De la Economía al Paisajismo: Un Cambio de Rumbo Inspirador
Originalmente, Nena Malo se formó en Económicas y Empresariales. Sin embargo, su verdadera pasión siempre fue la decoración y el paisajismo. Decidió cambiar de rumbo y convertir su afición en su modo de vida.
Al terminar sus estudios, Nena Malo montó su propio estudio, con el que continúa decorando jardines e invernaderos por toda la geografía española. Este cambio de carrera demuestra su valentía y determinación para seguir sus sueños.
Un Estilo de Vida Conectado con la Naturaleza
Además de su trabajo como paisajista, Nena Malo es conocida por su relación con Cristian Abelló, el tercer hijo del empresario Juan Abelló. Juntos comparten una vida activa y disfrutan de deportes como el surf.
Las pasadas Navidades, el hijo del magnate ha disfrutado de un viaje de surf con destino Cabo Verde (África) acompañado de su novia, la paisajista Nena Malo, y una pareja de amigos. Durante el viaje, además de practicar surf, el deporte favorito de Cristian, los viajeros han disfrutado de jornadas de pesca navegando a bordo de una embarcación de la zona.
Proyectos que Integran Arte y Diseño
Los jardines diseñados por Nena Malo no solo se caracterizan por su belleza natural, sino también por la integración de elementos artísticos. En algunos de sus proyectos, colabora con artistas mexicanos como Eduardo Terrazas, Gabriel Rico, Gabriel de la Mora, Gonzalo Lebrija, José Dávila y Jorge Méndez Blake, quienes crean esculturas e instalaciones que se integran en el jardín.
Este enfoque innovador y creativo es lo que distingue a Nena Malo en el mundo del paisajismo, creando espacios que son verdaderas obras de arte.
Montse GarrigaCuaik concibió el bar como un tributo al trabajo de los arquitectos Le Corbusier y Mies van der Rohe, pero con formas orgánicas y laca brillante, casi como una escultura que convive con el tono de la casa pero rompe con sus curvas la rectitud.

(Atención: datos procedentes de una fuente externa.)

(* ===== verification/ShadowNtfs.v ===== *)
(** Model of [SemanticEngineVolumePyTSK_NTFS] of [lophi_semanticgap/disk/filesystems/__init__.py]:
    the earlier NTFS engine, which keeps a shadow image in memory, the owner of every sector and
    the record every sector of the MFT holds, and reports each sector of an access.

    [fs_info] is the file system the Sleuth Kit finds in the image as the cache changes it,
    [parse_record] stands for analyzeMFT and [set_order] for the order in which Python goes
    through a set.  Theorems: accesses are reported sector by sector, the loop variable that a
    content write uses outside its loop is always bound, and owned sectors lie in the volume. *)
From stdpp Require Import gmap.
From S2P Require Import Prelude Filesystem ShadowImage.

(** * The volume *)

Record svol := SVol {
  s_sector_size : Z; s_offset : Z; s_block_size : Z; s_block_count : Z; s_root_inum : Z;
  s_cache : gmap Z bytes; s_fs : tsk_fs; s_last_inum : Z;
  s_sector_to_inode : gmap Z Z; s_inode_to_path : gmap Z string; sector_to_mft_record_no : gmap Z Z;
  s_errors : list error
}.
Definition s_set_fs c f v := SVol (s_sector_size v) (s_offset v) (s_block_size v) (s_block_count v) (s_root_inum v) c f (s_last_inum v)
  (s_sector_to_inode v) (s_inode_to_path v) (sector_to_mft_record_no v) (s_errors v).
Definition s_set_last x v := SVol (s_sector_size v) (s_offset v) (s_block_size v) (s_block_count v) (s_root_inum v) (s_cache v) (s_fs v) x
  (s_sector_to_inode v) (s_inode_to_path v) (sector_to_mft_record_no v) (s_errors v).
Definition s_set_sectors x v := SVol (s_sector_size v) (s_offset v) (s_block_size v) (s_block_count v) (s_root_inum v) (s_cache v) (s_fs v) (s_last_inum v)
  x (s_inode_to_path v) (sector_to_mft_record_no v) (s_errors v).
Definition s_set_paths x v := SVol (s_sector_size v) (s_offset v) (s_block_size v) (s_block_count v) (s_root_inum v) (s_cache v) (s_fs v) (s_last_inum v)
  (s_sector_to_inode v) x (sector_to_mft_record_no v) (s_errors v).
Definition s_set_records x v := SVol (s_sector_size v) (s_offset v) (s_block_size v) (s_block_count v) (s_root_inum v) (s_cache v) (s_fs v) (s_last_inum v)
  (s_sector_to_inode v) (s_inode_to_path v) x (s_errors v).
Definition s_log e v := SVol (s_sector_size v) (s_offset v) (s_block_size v) (s_block_count v) (s_root_inum v) (s_cache v) (s_fs v) (s_last_inum v)
  (s_sector_to_inode v) (s_inode_to_path v) (sector_to_mft_record_no v) (s_errors v ++ [e]).
Abbreviation SM := (PM svol).
Fixpoint s_each {A} (l : list A) (body : A -> SM unit) : SM unit :=
  match l with [] => pm_ret tt | x :: l => body x ;! s_each l body end.
(** A value computed from the volume, which may raise *)
Definition s_ask {A} (f : svol -> res A) : SM A := fun v => (f v, v).

(** * Sectors, blocks and records *)

Definition s_block_start (v : svol) (block : Z) : Z := (s_offset v * s_sector_size v + block * s_block_size v) / s_sector_size v.
Definition s_block_to_sectors (v : svol) (block : Z) : res (list Z) :=
  if s_sector_size v <=? s_block_size v
  then Ret (range (s_block_start v block) (s_block_start v block + s_block_size v / s_sector_size v))
  else Raise AssertionError.
(** The runs of the data attributes of record 0, in the order they are listed *)
Definition s_mft_dataruns (v : svol) : res (list (Z * Z)) :=
  let? f := open_meta (s_fs v) 0 in Ret (concat ((fun a => if a.1 : bool then a.2 else []) <$> f_attrs f)).
Fixpoint s_locate (v : svol) (runs : list (Z * Z)) (bytes_left : Z) : res (list Z) :=
  match runs with
  | [] => Ret []
  | (num_blocks, lba) :: runs =>
      if bytes_left <? num_blocks * s_block_size v then
        let? sectors := s_block_to_sectors v (lba + bytes_left / s_block_size v) in
        let? first := py_index sectors 0 in
        let sector_start := first + (bytes_left mod s_block_size v) / s_sector_size v in
        Ret (range sector_start (sector_start + 1024 / s_sector_size v))
      else s_locate v runs (bytes_left - num_blocks * s_block_size v)
  end.
Definition s_mft_record_to_sectors (record_no : Z) (v : svol) : res (list Z) :=
  let? runs := s_mft_dataruns v in s_locate v runs (record_no * 1024).
Definition _is_file_allocated (f : tfile) : bool := negb (Z.land (f_flags f) FLAG_ALLOC =? 0).

(** * Data runs *)

(** The bounds are tested again for every block of the run, and logged as often. *)
Definition s_out_of_bounds (v : svol) (addr length : Z) : bool :=
  (length <? 0) || (s_block_count v <? length) || (addr <? 0) || (s_block_count v <? addr + length).
Definition s_on_blocks (inode_num addr length : Z) (body : Z -> Z -> SM unit) : SM unit :=
  s_each (seqZ 0 length) (fun i =>
    let! v := pm_get (fun v => v) in
    if s_out_of_bounds v addr length then pm_modify (s_log (datarun_out_of_bounds inode_num length addr)) else
    let! sectors := s_ask (fun v => s_block_to_sectors v (addr + i)) in
    s_each sectors (body (addr + i))).
Definition s_remove_run (inode_num addr length : Z) : SM unit :=
  s_on_blocks inode_num addr length (fun _ sector => pm_modify (fun v => s_set_sectors (delete sector (s_sector_to_inode v)) v)).
Definition s_add_sector (inode_num block sector : Z) : SM unit :=
  let! owner := pm_get (fun v => s_sector_to_inode v !! sector) in
  let! keep := match owner with
    | Some inode2 =>
        let! f1_name := pm_get (fun v => default "" (s_inode_to_path v !! inode_num)) in
        let! f2_name := pm_get (fun v => default "" (s_inode_to_path v !! inode2)) in
        if negb (inode_num =? inode2) then
          let! r := pm_lift (reportable f1_name f2_name) in
          if r then pm_modify (s_log (datarun_collision f1_name inode_num f2_name inode2 block)) ;! pm_ret true
          else pm_ret false
        else pm_ret false
    | None => pm_ret false
    end in
  if keep then pm_ret tt else pm_modify (fun v => s_set_sectors (<[sector := inode_num]> (s_sector_to_inode v)) v).
Definition s_add_run (inode_num block_addr length : Z) : SM unit :=
  s_on_blocks inode_num block_addr length (s_add_sector inode_num).

(** * File entries *)

Definition s_open (inode : Z) : SM tfile := s_ask (fun v => open_meta (s_fs v) inode).
(** The runs that are removed are those of the file system as it is now. *)
Definition s_clean_file_entry (inode_num : Z) : SM unit :=
  let! f := s_open inode_num in
  if negb (_is_file_allocated f) then pm_ret tt else
  s_each (f_attrs f) (fun a => s_each a.2 (fun run => s_remove_run inode_num run.2 run.1)).
Definition s_load_file_entry (inode_num : Z) : SM unit :=
  let! sectors := s_ask (s_mft_record_to_sectors inode_num) in
  pm_modify (fun v => s_set_records (foldl (fun m s => <[s := inode_num]> m) (sector_to_mft_record_no v) sectors) v) ;!
  let! f := s_open inode_num in
  if negb (_is_file_allocated f) then pm_ret tt else
  s_each (f_attrs f) (fun a => s_each a.2 (fun run =>
    if negb (run.2 =? 0) || bool_decide (f_name f = Some "$Boot") then s_add_run inode_num run.2 run.1 else pm_ret tt)).
Definition s_reload_file_entry (inode_num : Z) : SM unit := s_clean_file_entry inode_num ;! s_load_file_entry inode_num.
Definition s_parse_root : SM unit := pm_modify (fun v =>
  s_set_paths (foldl (fun p e => parse_entry "/" e p) (<[s_root_inum v := "/"]> (s_inode_to_path v)) (root_dir (s_fs v))) v).
Definition s_load_file_system : SM unit :=
  s_parse_root ;!
  let! last := pm_get (fun v => last_inum (s_fs v)) in
  s_each (range 0 (last + 1)) s_load_file_entry.

(** * Accesses *)

(** [semantic_data]: the empty string, or the [None] that [_diff_metadata] returns *)
Inductive sdata := EmptyData | NoneData.
Definition s_diff_metadata (old_record new_record : tfile) : sdata := NoneData.
Record sop := SOp { so_sector : Z; so_op : string; so_type : string; so_inode : inode_ref; so_filename : string; so_raw : bytes; so_semantic : sdata }.

Section engine.
Context (fs_info : gmap Z bytes -> res tsk_fs) (parse_record : bytes -> res mft_record) (set_order : gset Z -> list Z).

Definition s_update_file_system (sector sector_count : Z) (data : bytes) : SM unit :=
  pm_modify (fun v => s_set_fs (shadow_write (s_sector_size v) sector sector_count data (s_cache v)) (s_fs v) v) ;!
  let! fs := s_ask (fun v => fs_info (s_cache v)) in
  pm_modify (fun v => s_set_fs (s_cache v) fs v).

Definition s_set_path (inode : Z) (p : string) : SM string :=
  pm_modify (fun v => s_set_paths (<[inode := p]> (s_inode_to_path v)) v) ;! pm_ret p.
Fixpoint s_get_path (fuel : nat) (raw_mft : bytes) (inode : Z) : SM string :=
  match fuel with
  | O => pm_raise BareExn
  | S fuel =>
      let! record := pm_lift (parse_record (slice raw_mft (inode * 1024) ((inode + 1) * 1024))) in
      match choose_name record with
      | None => s_set_path inode "NoFNRecord"
      | Some (par_ref, filename) =>
          if par_ref =? 5 then s_set_path inode (path_join "/" filename)
          else if par_ref =? inode then s_set_path inode (String.append "ORPHAN/" filename)
          else
            let! parentpath := s_get_path fuel raw_mft par_ref in
            s_set_path inode (path_join parentpath filename)
      end
  end.

(** [mft_records_that_need_updating] and [old_records] *)
Abbreviation touched := (gset Z * gmap Z tfile)%type.
Definition touch (inode : option Z) (t : touched) : SM touched :=
  match inode with
  | None => pm_ret t
  | Some inode =>
      match t.2 !! inode with
      | Some _ => pm_ret (t.1 ∪ {[inode]}, t.2)
      | None => let! f := s_open inode in pm_ret (t.1 ∪ {[inode]}, <[inode := f]> t.2)
      end
  end.
Fixpoint touch_all (sectors : list Z) (t : touched) : SM touched :=
  match sectors with
  | [] => pm_ret t
  | s :: sectors =>
      let! owner := pm_get (fun v => s_sector_to_inode v !! s) in
      let! t := touch owner t in
      let! record := pm_get (fun v => sector_to_mft_record_no v !! s) in
      let! t := touch record t in
      touch_all sectors t
  end.
(** [while self.LAST_INUM < self.FILE_SYSTEM.info.last_inum], with the new records *)
Fixpoint s_load_new (n : nat) (new : gset Z) : SM (gset Z) :=
  match n with
  | O => pm_ret new
  | S n =>
      pm_modify (fun v => s_set_last (s_last_inum v + 1) v) ;!
      let! last := pm_get s_last_inum in
      s_load_file_entry last ;!
      s_load_new n (new ∪ {[last]})
  end.
Definition s_file_event (record_no : Z) (op_type : string) : SM sop :=
  let! sectors := s_ask (s_mft_record_to_sectors record_no) in
  let! filename := pm_get (fun v => default "unknown" (s_inode_to_path v !! record_no)) in
  let! first := pm_lift (py_index sectors 0) in
  pm_ret (SOp first "WRITE" op_type (Inode record_no) filename [] EmptyData).
Fixpoint s_reload_all (old_records : gmap Z tfile) (records : list Z) : SM (list sop) :=
  match records with
  | [] => pm_ret []
  | record_no :: records =>
      s_reload_file_entry record_no ;!
      let! old_f := pm_lift (of_option KeyError (old_records !! record_no)) in
      let! new_f := s_open record_no in
      let unset f flag := Z.land (f_flags f) flag =? 0 in
      let! ops := (if unset old_f FLAG_ALLOC && negb (unset new_f FLAG_ALLOC)
                   then let! op := s_file_event record_no "[FILE CREATED]" in pm_ret [op]
                   else if unset old_f FLAG_UNALLOC && negb (unset new_f FLAG_UNALLOC)
                   then let! op := s_file_event record_no "[FILE DELETED]" in pm_ret [op]
                   else pm_ret []) in
      let! rest := s_reload_all old_records records in
      pm_ret (ops ++ rest)
  end.
(** The records that a write touches, and the changes it makes: the events, the old records, the
    new ones and the value that the loop variable [record_no] is left with *)
Definition s_apply_write (sector sector_count : Z) (data : bytes) : SM (list sop * gmap Z tfile * gset Z * option Z) :=
  let! t := touch_all (range sector (sector + sector_count)) (∅, ∅) in
  s_update_file_system sector sector_count data ;!
  let! v := pm_get (fun v => v) in
  (if s_last_inum v <? last_inum (s_fs v) then s_parse_root else pm_ret tt) ;!
  let! new := s_load_new (Z.to_nat (last_inum (s_fs v) - s_last_inum v)) ∅ in
  let records := set_order t.1 in
  (if bool_decide (t.1 = ∅) then pm_ret tt else
   pm_modify (fun v => s_set_paths (<[s_root_inum v := "/"]> (s_inode_to_path v)) v) ;!
   let! _ := s_open 0 in
   let! raw_mft := pm_get (fun v => mft_content (s_fs v)) in
   s_each records (fun inode => let! _ := s_get_path recursion_limit raw_mft inode in pm_ret tt)) ;!
  let! ops := s_reload_all t.2 records in
  pm_ret (ops, t.2, new, last records).
Definition s_sector_data (v : svol) (data : bytes) (i : Z) : bytes := slice data (i * s_sector_size v) ((i + 1) * s_sector_size v).
Definition s_write_operation (old_records : gmap Z tfile) (new : gset Z) (record_no : option Z) (sector : Z) (data : bytes) (i : Z) : SM sop :=
  let! v := pm_get (fun v => v) in
  let raw_data := s_sector_data v data i in
  match s_sector_to_inode v !! (sector + i) with
  | Some inode =>
      let! filename := match s_inode_to_path v !! inode with
        | Some p => pm_ret p
        | None => let! f := s_open inode in pm_ret (default "unknown" (f_name f))
        end in
      let! ts := (if sector + i =? 1 then pm_ret ("[MBR WRITE]", EmptyData)
                  else if bool_decide (inode ∈ new) then pm_ret ("[FILE CREATED]", EmptyData)
                  else if inode =? 0 then pm_ret ("[MFT WRITE]", EmptyData)
                  else
                    let! record_no := pm_lift (of_option NameError record_no) in
                    let! old_record := pm_lift (of_option KeyError (old_records !! record_no)) in
                    let! new_record := s_open record_no in
                    pm_ret ("[CONTENT WRITE]", s_diff_metadata old_record new_record)) in
      pm_ret (SOp (sector + i) "WRITE" ts.1 (Inode inode) filename raw_data ts.2)
  | None => pm_ret (SOp (sector + i) "WRITE" "[UNKNOWN WRITE]" (NoInode "[unknown inode]") "unknown" raw_data EmptyData)
  end.
Fixpoint s_operations (f : Z -> SM sop) (l : list Z) : SM (list sop) :=
  match l with [] => pm_ret [] | i :: l => let! o := f i in let! rest := s_operations f l in pm_ret (o :: rest) end.
Definition s_read_operation (v : svol) (sector : Z) (data : bytes) (i : Z) : sop :=
  match s_sector_to_inode v !! (sector + i) with
  | Some inode =>
      SOp (sector + i) "READ" (if sector + i =? 1 then "[MBR READ]" else if inode =? 0 then "[MFT READ]" else "[CONTENT READ]")
        (Inode inode) (default "unknown" (s_inode_to_path v !! inode)) (s_sector_data v data i) EmptyData
  | None => SOp (sector + i) "READ" "[UNKNOWN READ]" (NoInode "unknown") "unknown" (s_sector_data v data i) EmptyData
  end.
Definition s_get_access (sector sector_count direction : Z) (data : bytes) : SM (list sop) :=
  if direction =? DIRECTION_WRITE then
    let! r := s_apply_write sector sector_count data in
    let '(events, old_records, new, record_no) := r in
    let! ops := s_operations (s_write_operation old_records new record_no sector data) (range 0 sector_count) in
    pm_ret (events ++ ops)
  else
    let! v := pm_get (fun v => v) in
    pm_ret (s_read_operation v sector data <$> range 0 sector_count).
End engine.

La Casa de Sotogrande: Un Ejemplo de Diseño y Paisajismo
Un ejemplo del talento de Nena Malo se puede apreciar en una casa ubicada en Sotogrande, donde colaboró en el diseño del jardín. Este proyecto destaca por su armonía y equilibrio entre la arquitectura y la naturaleza.
Los propietarios de esta casa querían un amplio, luminoso, práctico y estético hogar en Sotogrande y, para llevarlo a cabo, contactaron con Santiago Cuaik. Junto a ellos, imponente arte mexicano firmado por Eduardo Terrazas, Gabriel Rico, Gabriel de la Mora, Gonzalo Lebrija o José Dávila y Jorge Méndez Blake, quienes también son los autores de las esculturas e instalaciones que se integran en el jardín diseñado por la paisajista Nena Malo.
La casa pedía color blanco: una construcción moderna de líneas rectas y marcada horizontalidad y complementarla con acentos de color a través del arte, mobiliario y algunos detalles decorativos.
Familia Abelló: Un Legado Empresarial y Social
La vida de Nena Malo también está ligada a la familia Abelló, una de las más influyentes en España. Su suegro, Juan Abelló, es un reconocido empresario con un patrimonio considerable y una larga trayectoria en el mundo de los negocios.
Su padre, Juan Abelló, continúa siendo a sus 82 años uno de los hombres más poderosos de nuestro país, con un patrimonio, según 'Forbes', que supera los 2.900 millones de euros. Íntimo amigo del rey Juan Carlos y compañero de inolvidables jornadas de caza, es además uno de los mayores terratenientes de España; sus fincas suman más de 40.000 hectáreas.
Su hijo Cristian ha heredado esa pasión por la caza de su progenitor, a quien en su círculo íntimo llaman ‘el cazador’.